Redfern says she’s had multiple meetings since with the town, with landscapers, with councillors and has sent some two dozen follow-up emails. “I always get a positive response, no action.”

Without the possibility of a referendum to leverage negotiations, Villa Wyman’s neighbours have one option. Once bylaws 691/692 are adopted at next Monday’s monthly council meeting, citizens have 30 days to collect five signatures and file a request with the Municipal Affairs Commission to determine whether the bylaws conform with the town’s planning program.

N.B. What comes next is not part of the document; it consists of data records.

(* ===== verification/Programs.v ===== *)
(** * devcash.cpp, devv-sign.cpp and the main functions of the generators

    What is around the components: options, the context and the key ring built
    from them, and the exit status.  [main] returns a [bool] in some programs:
    [true] is the status 1.  [catch (...)] also sees a thrown string; a failed
    assertion is not an exception. *)

From Stdlib Require Import ZArith Lia String.
From stdpp Require Import base list numbers.
From S2P Require Import Prelude OrdMap Converters Keys Buffers Transfer ChainState Summary.
From S2P Require Import Validation KeyRing Context DevvUri Transactions Blocks Message Blockchain Pool.
From S2P Require Import Oracles Pbuf Files Generators Announcer Handlers Node Network CommandLine.

#[local] Open Scope Z_scope.

(** [exit(-1)] *)
Definition EXIT_MINUS_1 : Z := 255.

(** [try { m } catch (...) { return status; }] *)
Definition catch_all {A} (m : res A) (handler : A) : res A :=
  match m with
  | Err AssertionFailure => m
  | Err _ => Ok handler
  | _ => m
  end.

Section programs.
Context `{Crypto} `{FileSystem} `{ProgramOptions}.

(** The content of a key file; an empty path is no file. *)
Definition key_file (s : fs_state) (path : bytes) : bytes :=
  match path with [] => [] | _ => ReadFile s path end.

(** [KeyRing keys(context)] *)
Definition make_keys (s : fs_state) (inn_keys node_keys key_pass : bytes) : res KeyRing :=
  let '(r, keys) := KeyRing_ctor (key_file s inn_keys) (key_file s node_keys) key_pass KeyRing_empty in
  r;; Ok keys.

(** ** devcash.cpp *)

(** [be.rfind(":")] *)
Fixpoint rfind (c : Z) (s : bytes) : option nat :=
  match s with
  | [] => None
  | x :: s' => match rfind c s' with
               | Some i => Some (S i)
               | None => if x =? c then Some O else None
               end
  end.

(** [substr(npos)] throws [std::out_of_range]; the handler is for a
    [std::range_error]. *)
Definition loopback_uri (be : bytes) : res bytes :=
  let this_uri := match rfind 58 be with
                  | None => Err OutOfRange
                  | Some i => Ok (text "tcp://localhost" ++ drop i be)
                  end in
  match this_uri with
  | Err RangeError => Ok []
  | _ => this_uri
  end.

Inductive Run :=
| Exited (status : Z)
| Serving (context : DevcashContext) (keys : KeyRing) (bind_endpoint : bytes) (host_vector : list bytes)
          (loopback : bytes) (bcm : BlockchainModule).

(** [remote] is what the controller's uninitialised counter happens to be. *)
Definition devcash_main (s : fs_state) (remote : Z) (argv : list bytes) : res Run :=
  catch_all
    (options ← ParseDevcashOptions s argv;
     match options with
     | None => mret (Exited EXIT_MINUS_1)
     | Some o =>
         let context := mkContext (dv_node_index o) (dv_shard_index o) (dv_mode o)
                          (dv_batch_size o) (dv_max_wait o) in
         keys ← make_keys s (dv_inn_keys o) (dv_node_keys o) (dv_key_pass o);
         this_uri ← loopback_uri (dv_bind_endpoint o);
         match dv_trace_file o with
         | [] => mret (Exited EXIT_MINUS_1)
         | _ => mret (Serving context keys (dv_bind_endpoint o) (dv_host_vector o) this_uri
                        (bm_start context (bm_ctor (dv_mode o) (dv_batch_size o) remote)))
         end
     end)
    (Exited 0).

(** ** circuit.cpp, laminar.cpp, turbulent.cpp *)

(** The end of [main]: the file is written when a path is given. *)
Definition write_out (s : fs_state) (write_file out : bytes) (done failed : Z) : Z * fs_state :=
  match write_file with
  | [] => (done, s)
  | _ => match fs_write s write_file out with
         | Some s' => (done, s')
         | None => (failed, s)
         end
  end.

(** Keys and wallets, the generator, the file. *)
Definition generator_main (s : fs_state) (inn_keys node_keys wallet_keys key_pass write_file : bytes)
    (generate : KeyRing -> res bytes) (done failed : Z) : res (Z * fs_state) :=
  keys ← make_keys s inn_keys node_keys key_pass;
  let '(r, keys) := LoadWallets (key_file s wallet_keys) key_pass keys in
  r;;
  out ← generate keys;
  mret (write_out s write_file out done failed).

Definition circuit_main (s : fs_state) (clock : nat -> Z) (fuel : nat) (argv : list bytes)
    : res (Z * fs_state) :=
  catch_all
    (options ← ParseCircuitOptions argv;
     match options with
     | None => mret (EXIT_MINUS_1, s)
     | Some o =>
         generator_main s (ci_inn_keys o) (ci_node_keys o) (ci_wallet_keys o) (ci_key_pass o)
           (ci_write_file o)
           (fun keys => circuit keys clock
                          (mkOptions (ci_node_index o) (ci_generate_count o) (ci_tx_amount o)
                             (ci_clear_state o)) fuel) 1 0
     end)
    (0, s).

Definition laminar_main (s : fs_state) (clock : nat -> Z) (fuel : nat) (argv : list bytes)
    : res (Z * fs_state) :=
  catch_all
    (options ← ParseLaminarOptions argv;
     match options with
     | None => mret (EXIT_MINUS_1, s)
     | Some o =>
         generator_main s (la_inn_keys o) (la_node_keys o) (la_wallet_keys o) (la_key_pass o)
           (la_write_file o)
           (fun keys => laminar keys clock
                          (mkOptions (la_node_index o) (la_generate_count o) (la_tx_amount o) false) fuel)
           0 EXIT_MINUS_1
     end)
    (EXIT_MINUS_1, s).

Definition turbulent_main (s : fs_state) (clock rand : nat -> Z) (fuel : nat) (argv : list bytes)
    : res (Z * fs_state) :=
  catch_all
    (options ← ParseTurbulentOptions argv;
     match options with
     | None => mret (EXIT_MINUS_1, s)
     | Some o =>
         generator_main s (tu_inn_keys o) (tu_node_keys o) (tu_wallet_keys o) (tu_key_pass o)
           (tu_write_file o)
           (fun keys => turbulent keys clock rand
                          (mkOptions (tu_node_index o) (tu_generate_count o) (tu_tx_amount o) false) fuel)
           1 0
     end)
    (0, s).

(** ** devv-sign.cpp *)

(** [TestSign] and its handler, which only sees a [std::runtime_error]. *)
Definition TestSign (ec_key : EC_KEY) : res unit :=
  let test_hash := DevcashHash hello in
  sig ← SignBinary ec_key test_hash;
  ok ← VerifyByteSig ec_key test_hash sig;
  if (ok : bool) then Ok tt else Err RuntimeError.

(** The lines with signatures; in quiet mode they are all of the standard
    output.  An exception of [main] is not caught. *)
Definition devvsign_main `{ProtoParser} (s : fs_state) (argv : list bytes) : res (Z * list bytes) :=
  match res_catch (ParseDevvsignOptions argv) (fun _ => Ok None) with
  | Ok None => Ok (EXIT_MINUS_1, [])
  | Ok (Some o) =>
      env_str ← ReadBinaryFile s (si_envelope_file o);
      tup ← ReadKeyFile s (si_key_file o);
      ec_key ← LoadEcKey (kt_address tup) (kt_key tup) (si_key_pass o);
      (match TestSign ec_key with
       | Err e => if is_runtime_error e then Ok tt else Err e
       | r => r
       end);;
      let '(r, keys) := addNodeKeyPair (kt_address tup) (kt_key tup) (si_key_pass o) KeyRing_empty in
      r;;
      let envelope := ParseEnvelope env_str in
      sigs ← map_res (fun transaction =>
               tx ← Pbuf.CreateTransaction transaction keys true;
               sig ← tx_getSignature tx;
               Ok (SignatureOps.getJSON sig)) (Proto.txs envelope);
      Ok (0, sigs)
  | Err e => Err e
  | UB => UB
  | NoFuel => NoFuel
  end.
End programs.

Then there’s the trust issue. The zoning change (call it what it is) moves Wyman and its parking lot, including the proposed site from P-57, the zone currently occupied by the church, firehall, public works and the town-owned 539 and 541 Main and into C-27, a commercial/residential zone with fewer restrictions. Why move the site into a commercial zone? Twice before, Hudson has been screwed by developers who promised to build assisted-care facilities if the town agreed to zoning changes. Kilteevan and R-55 are legacies of those broken promises. If the Villa Wyman project falls through, nothing prevents the owner from selling it to a developer for any multi-unit residential project.

Or for that matter, the United Church from selling Wyman Memorial.

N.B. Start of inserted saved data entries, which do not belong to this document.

(* ===== verification/DbMain.v ===== *)
(** * The main function of db_repeater.cpp

    From the command line to the loop that waits for the stop file.  libpqxx is
    not part of the sources: [Connector] is what a connection string and a
    [prepare] come to, [ConnectorLaws] what the documentation of libpq says of a
    string that names a parameter it does not have.  The program is driven by
    the messages of the shard, by its own waking up and by what others write to
    the file system; one call of the callback is one step. *)

From Stdlib Require Import ZArith Lia String.
From stdpp Require Import base list numbers.
From S2P Require Import Prelude OrdMap Converters Keys Buffers Transfer ChainState Summary.
From S2P Require Import Validation KeyRing Context Transactions Blocks Message Oracles Pbuf.
From S2P Require Import Files CommandLine Programs Mains DbRepeater.

#[local] Open Scope Z_scope.

Definition kNIL_UUID : bytes := text "00000000-0000-0000-0000-000000000000".
Definition kTX_INSERT_STATEMENT : bytes := text
  "INSERT INTO tx (tx_id, shard, block_height, wallet_id, coin_id, amount) VALUES ($1, $2, $3, $4, $5, $6)".
Definition kRX_INSERT_STATEMENT : bytes := text
  "INSERT INTO rx (shard, block_height, wallet_id, coin_id, amount, tx_id) VALUES ($1, $2, $3, $4, $5, $6)".
Definition kBALANCE_SELECT_STATEMENT : bytes := text
  "select balance from walletCoins where wallet_id = $1 and coin_id = $2".
Definition kWALLET_INSERT : bytes := text "wallet_insert".
Definition kWALLET_INSERT_STATEMENT : bytes :=
  text "INSERT INTO wallet (wallet_id, account_id, wallet_name) VALUES ($1, '" ++ kNIL_UUID ++
  text "':uuid, 'None')".
Definition kBALANCE_INSERT_STATEMENT : bytes := text
  "INSERT INTO walletCoins (wallet_coin_id, wallet_id, coin_id, account_id, balance) (select devv_uuid(), $1, $2, $3, $4)".
Definition kBALANCE_UPDATE_STATEMENT : bytes := text
  "UPDATE walletCoins set balance = $1 where wallet_id = $2 and coin_id = $3".

Class Connector `{Database} := {
  (** [pqxx::connection(options)]: [is_open()] of the connection, or the
      exception *)
  db_open : bytes -> db_state -> res bool;
  (** [prepare(name, definition)] *)
  db_prepare : bytes -> bytes -> res unit;
  (** the parameters that a connection string may set *)
  db_parameter : bytes -> bool
}.

Definition is_letter (c : Z) : bool := (97 <=? c) && (c <=? 122).

(** A string is a list of [name=value]; a name that is not a parameter makes the
    connection fail, with a [broken_connection]. *)
Class ConnectorLaws `{Connector} : Prop :=
  unknown_parameter name rest d : forallb is_letter name = true -> db_parameter name = false ->
    db_open (name ++ text "=" ++ rest) d = Err RuntimeError.

Section main.
Context `{Crypto} `{FileSystem} `{ProgramOptions} `{Connector}.

(** What the program and the world around it have: the files, the database as
    long as there is no connection, the connection, the height. *)
Record Station := mkStation {
  st_files : fs_state;
  st_db : db_state;
  st_link : option Link;       (* [db_link], when [db_connected] *)
  chain_height : Z
}.

Definition connection_string (o : db_repeater_options) : bytes :=
  text "username=" ++ dr_db_user o ++
  text " host=" ++ dr_db_host o ++
  text " password=" ++ dr_db_pass o ++
  text " dbname=" ++ dr_db_name o ++
  text " port=" ++ to_string (dr_db_port o).

Definition prepare_statements : res unit :=
  db_prepare kTX_INSERT kTX_INSERT_STATEMENT;;
  db_prepare kRX_INSERT kRX_INSERT_STATEMENT;;
  db_prepare kWALLET_INSERT kWALLET_INSERT_STATEMENT;;
  db_prepare kBALANCE_SELECT kBALANCE_SELECT_STATEMENT;;
  db_prepare kBALANCE_INSERT kBALANCE_INSERT_STATEMENT;;
  db_prepare kBALANCE_UPDATE kBALANCE_UPDATE_STATEMENT.

Definition connect_database (o : db_repeater_options) : M Station unit :=
  if (0 <? zlen (dr_db_host o)) && (0 <? zlen (dr_db_user o)) then
    q ← get;
    is_open ← lift (db_open (connection_string o) (st_db q));
    if is_open : bool then
      lift prepare_statements;;
      put (mkStation (st_files q) (st_db q) (Some (mkLink (st_db q) None)) (chain_height q))
    else mret tt
  else mret tt.

Inductive db_event := DbHeard (m : DevcashMessage) | DbWoke | DbWritten (path content : bytes).

Definition shard_name (o : db_repeater_options) : bytes := text "Shard-" ++ to_string (dr_shard_index o).

(** The callback of the client is called in a [noexcept] method. *)
Definition db_hear (o : db_repeater_options) (m : DevcashMessage) : M Station unit := fun q =>
  let '(r, (link, height)) := db_callback (dr_mode o) (shard_name o) m (st_link q, chain_height q) in
  (match r with Err _ => Err AssertionFailure | r => r end,
   mkStation (st_files q) (st_db q) link height).

Definition db_outside_write (q : Station) (path content : bytes) : Station :=
  match fs_write (st_files q) path content with
  | Some s => mkStation s (st_db q) (st_link q) (chain_height q)
  | None => q
  end.

(** Whether the loop has ended. *)
Fixpoint db_loop (o : db_repeater_options) (es : list db_event) : M Station bool :=
  match es with
  | [] => mret false
  | DbHeard m :: rest => db_hear o m;; db_loop o rest
  | DbWoke :: rest =>
      q ← get;
      if fs_exists (st_files q) (dr_stop_file o) then mret true else db_loop o rest
  | DbWritten path content :: rest =>
      q ← get;
      put (db_outside_write q path content);;
      db_loop o rest
  end.

(** [if (db_connected) db_link->disconnect();] *)
Definition disconnect (q : Station) : Station :=
  match st_link q with
  | Some l => mkStation (st_files q) (committed l) None (chain_height q)
  | None => q
  end.

(** The status, when the program has ended. *)
Definition db_main (argv : list bytes) (es : list db_event) : M Station (option Z) :=
  try_catch
    (q ← get;
     options ← lift (ParseDbRepeaterOptions (st_files q) argv);
     match options with
     | None => mret (Some EXIT_MINUS_1)
     | Some o =>
         keys ← lift (make_keys (st_files q) (dr_inn_keys o) (dr_node_keys o) (dr_key_pass o));
         connect_database o;;
         ended ← db_loop o es;
         if ended : bool then
           q ← get;
           put (disconnect q);;
           mret (Some 1)
         else mret None
     end)
    (fun _ => mret (Some 0)).
End main.

(** ** Without a connection *)
Section unconnected.
Context `{Crypto} `{FileSystem} `{ProgramOptions} `{ConnectorLaws}.
Implicit Types (q : Station) (o : db_repeater_options).

Lemma connect_refused o q : dr_db_host o <> [] -> dr_db_user o <> [] -> db_parameter (text "username") = false ->
  connect_database o q = (Err RuntimeError, q).
Proof.
  intros Hh Hu P. unfold connect_database.
  destruct (dr_db_host o) as [|h0 h] eqn:Eh; [done|]. destruct (dr_db_user o) as [|u0 u] eqn:Eu; [done|].
  rewrite !(proj2 (Z.ltb_lt _ _)) by (rewrite zlen_cons; pose proof (zlen_nonneg h);
    pose proof (zlen_nonneg u); lia).
  cbn [andb]. rewrite bind_get, bind_lift. unfold connection_string. rewrite Eh, Eu.
  change (text "username=") with (text "username" ++ text "="). rewrite <- app_assoc.
  by rewrite unknown_parameter.
Qed.

Lemma connect_skipped o q : dr_db_host o = [] \/ dr_db_user o = [] -> connect_database o q = (Ok tt, q).
Proof. intros D. unfold connect_database. destruct D as [-> | ->]; [done|]. by rewrite andb_false_r. Qed.

(** A final block ends the process, another message does nothing. *)
Lemma hear_unconnected o m q : st_link q = None ->
  db_hear o m q = (if m_type m =? eMessageType.FINAL_BLOCK then Err AssertionFailure else Ok tt, q).
Proof.
  intros L. unfold db_hear, db_callback. rewrite L. destruct q as [f d l h]. cbn [st_link] in L. subst l.
  by destruct (m_type m =? _).
Qed.

Lemma write_keeps q path content :
  st_db (db_outside_write q path content) = st_db q /\ st_link (db_outside_write q path content) = st_link q.
Proof. unfold db_outside_write. by destruct (fs_write _ _ _). Qed.

Lemma loop_unconnected o es : forall q r q', st_link q = None -> db_loop o es q = (r, q') ->
  st_db q' = st_db q /\ st_link q' = None /\ (forall e, r = Err e -> e = AssertionFailure).
Proof.
  induction es as [|[m| |path content] es IH]; intros q r q' L; cbn [db_loop].
  - intros [= <- <-]. done.
  - unfold mbind, M_bind. rewrite hear_unconnected by done.
    destruct (_ =? _); [intros [= <- <-]; split_and!; [done | done | by intros e [= <-]] | by apply IH].
  - rewrite bind_get. destruct (fs_exists _ _); [by intros [= <- <-] | by apply IH].
  - rewrite bind_get, bind_put. intros E. destruct (write_keeps q path content) as [Wd Wl].
    rewrite <- Wd. apply IH in E; [done | by rewrite Wl].
Qed.

(** Nothing but other messages and idle turns. *)
Definition calm (e : db_event) : Prop :=
  match e with DbHeard m => m_type m <> eMessageType.FINAL_BLOCK | DbWoke => True | DbWritten _ _ => False end.

Lemma loop_calm o pre rest q : st_link q = None -> fs_exists (st_files q) (dr_stop_file o) = false ->
  Forall calm pre -> db_loop o (pre ++ rest) q = db_loop o rest q.
Proof.
  intros L S. induction 1 as [|[m| |path content] pre C _ IH]; [done| | |done]; cbn [app db_loop].
  - unfold mbind, M_bind. rewrite hear_unconnected by done. by rewrite (proj2 (Z.eqb_neq _ _)).
  - by rewrite bind_get, S.
Qed.
(** The body of [main] once the options and keys are read: it reaches the loop
    without a connection or not at all. *)
Lemma main_listens o es q r q' : st_link q = None -> db_parameter (text "username") = false ->
  match (connect_database o;;
         ended ← db_loop o es;
         if ended : bool then q ← get; put (disconnect q);; mret (Some 1) else mret None) q with
  | (Err e, s') => if is_std_exception e then (Ok (Some 0), s') else (Err e, s')
  | r => r
  end = (r, q') -> st_db q' = st_db q /\ st_link q' = None.
Proof.
  intros L P. assert (connect_database o q = (Err RuntimeError, q) \/ connect_database o q = (Ok tt, q)) as [E|E].
  { destruct (decide (dr_db_host o = [])); [right; apply connect_skipped; tauto|].
    destruct (decide (dr_db_user o = [])); [right; apply connect_skipped; tauto|].
    left. by apply connect_refused. }
  - unfold mbind, M_bind. rewrite E. by intros [= <- <-].
  - rewrite (bind_ok _ _ _ _ _ E). unfold mbind, M_bind.
    destruct (db_loop o es q) as [r1 q1] eqn:El. destruct (loop_unconnected o es q r1 q1 L El) as (D & N & A).
    destruct r1 as [[]|e| |]; try (intros [= <- <-]; done).
    + unfold get, put, disconnect. rewrite N. by intros [= <- <-].
    + destruct (is_std_exception e); by intros [= <- <-].
Qed.
End unconnected.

…which brings us to the compliance loophole. Residents got a sneak peek at the May 23 public consultation for Bylaws 688, 689 and 690, the land use and density resolutions bringing the town’s planning process in line with those of the Montreal Metropolitan Community (CMM) and Vaudreuil-Soulanges MRC. Many of those attending that first meeting were still under the illusion that Hudson could dodge the MMC/MRC densification bullet on the basis of a municipal resolution asking to be excluded.

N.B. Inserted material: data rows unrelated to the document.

Lemma finalised_block_extends_chain_witness :
  exists b sigs,
    chain_ (n_chain finalised) = chain_ (n_chain proposer) ++ [b] /\
    fb_prev_hash b = tip_hash (n_chain proposer) /\
    Forall (sound toy_keys) (fb_transactions b) /\ 2 <= zlen (sigs_ (fb_vals b)) /\
    cs_ok (fb_block_state b) /\
    map_res tx_getSignature (fb_transactions b) = Ok sigs /\
    (forall s, s ∈ sigs -> om_find s (txs_ (n_pool finalised)) = None) /\
    n_sent finalised = n_sent proposer ++
      [mkMessage (ContextOps.get_shard_uri (ctx 0)) eMessageType.FINAL_BLOCK (fb_getCanonical b)
         (m_index (last_sent peer))].
Proof.
  apply (finalised_block_extends_chain toy_keys noon (last_sent peer) (ctx 0) proposer finalised);
    [apply proposer_ok | vm_compute; reflexivity].
Defined.

(** C5: a round of consensus succeeds.  A peer that reads a proposal of tier 1
    transactions, whose author may send it, answers with its validation; on that
    answer the author finalises the same transactions, in a block whose counters
    are right and which carries the peer's signature. *)
Theorem consensus_round `{CryptoLaws} (keys : KeyRing) (l : list t1_content) (b : ProposedBlock)
    (context1 context2 : DevcashContext) (n1 n2 : Node) (a2 : Address) (k2 : EC_KEY)
    (msg : DevcashMessage) (now : Z) :
  sendable keys l b -> 1 <= zlen (sigs_ (pb_vals b)) ->
  zlen (pb_getCanonical b) + ValidationOps.pairSize < 2 ^ 32 ->
  pending_proposal_ (n_pool n1) = b -> locks false false (n_pool n1) ->
  has_keys keys context2 a2 k2 -> om_find a2 (sigs_ (pb_vals b)) = None ->
  chain_inv (n_chain n2) -> mode_ (n_pool n2) = T1 -> m_data msg = pb_getCanonical b ->
  in_u64 now ->
  exists n2' reply n1' fb sig2,
    HandleProposalBlock msg context2 keys n2 = (Ok true, n2') /\
    n_sent n2' = n_sent n2 ++ [reply] /\ m_index reply = m_index msg /\
    HandleValidationBlock now reply context1 n1 = (Ok true, n1') /\
    chain_ (n_chain n1') = chain_ (n_chain n1) ++ [fb] /\ fb_wf fb /\
    fb_transactions fb = pb_transactions b /\
    om_find a2 (sigs_ (fb_vals fb)) = Some sig2 /\
    VerifyByteSig k2 (DevcashHash (SummaryOps.getCanonical (fb_summary fb))) sig2 = Ok true.
Proof.
  intros Sd H1 L Hb Lk Hk Hf C Hm Hd Hnow. pose proof Hk as (_ & _ & Na & _).
  destruct (peer_answers keys context2 n2 b l a2 k2 msg Sd Hk Hf C Hm Hd) as (sig2 & Ns & Hv & Hrun).
  destruct (proposer_finalises keys context1 n1 b l a2 sig2 now
    (valid_msg context2 (countersigned b a2 sig2) (m_index msg)) Sd Na Ns Hf H1 L Hb Lk eq_refl)
    as (p' & Hfin).
  destruct (countersigned_ok keys l b a2 sig2 Sd Na Ns Hf L) as (W2 & _).
  do 2 eexists. eexists. exists (fb_of_proposed now (countersigned b a2 sig2)), sig2.
  split; [exact Hrun|]. split; [done|]. split; [done|]. split; [exact Hfin|]. split; [done|].
  split; [apply fb_of_proposed_wf; [done | done | apply SHA256_length]|].
  unfold fb_of_proposed, fb_set_merkle_root, countersigned, pb_set_vals.
  cbn [fb_transactions fb_vals fb_summary pb_transactions pb_vals pb_summary sigs_].
  rewrite clone_all, Copy_id, om_find_put_eq. done.
Qed.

They were to learn this administration had no such intention.

“One thing you all must remember,” pro-mayor Deborah Woodhead said as she called the consultation to order, once the town brings its planning program into compliance with Vaudreuil-Soulanges MRC’s revised land use plan, “we will be in a much better position…we’re on the outside now. Once we’re on the inside we can discuss things like the TOD.”

Over the next two hours, the council and administrators attempted to convince residents transport-oriented development (TOD) is just a pretext. By agreeing to TOD-level densities in Hudson’s downtown core, the administration claims it will be able to exempt the rest of the community from MMC/MRC densification guidelines.

“They told us it would be possible after we were in compliance […] after the compliance, we will be able to regress [to lower average densities],” Hudson’s director-general Jean-Pierre Roy told residents.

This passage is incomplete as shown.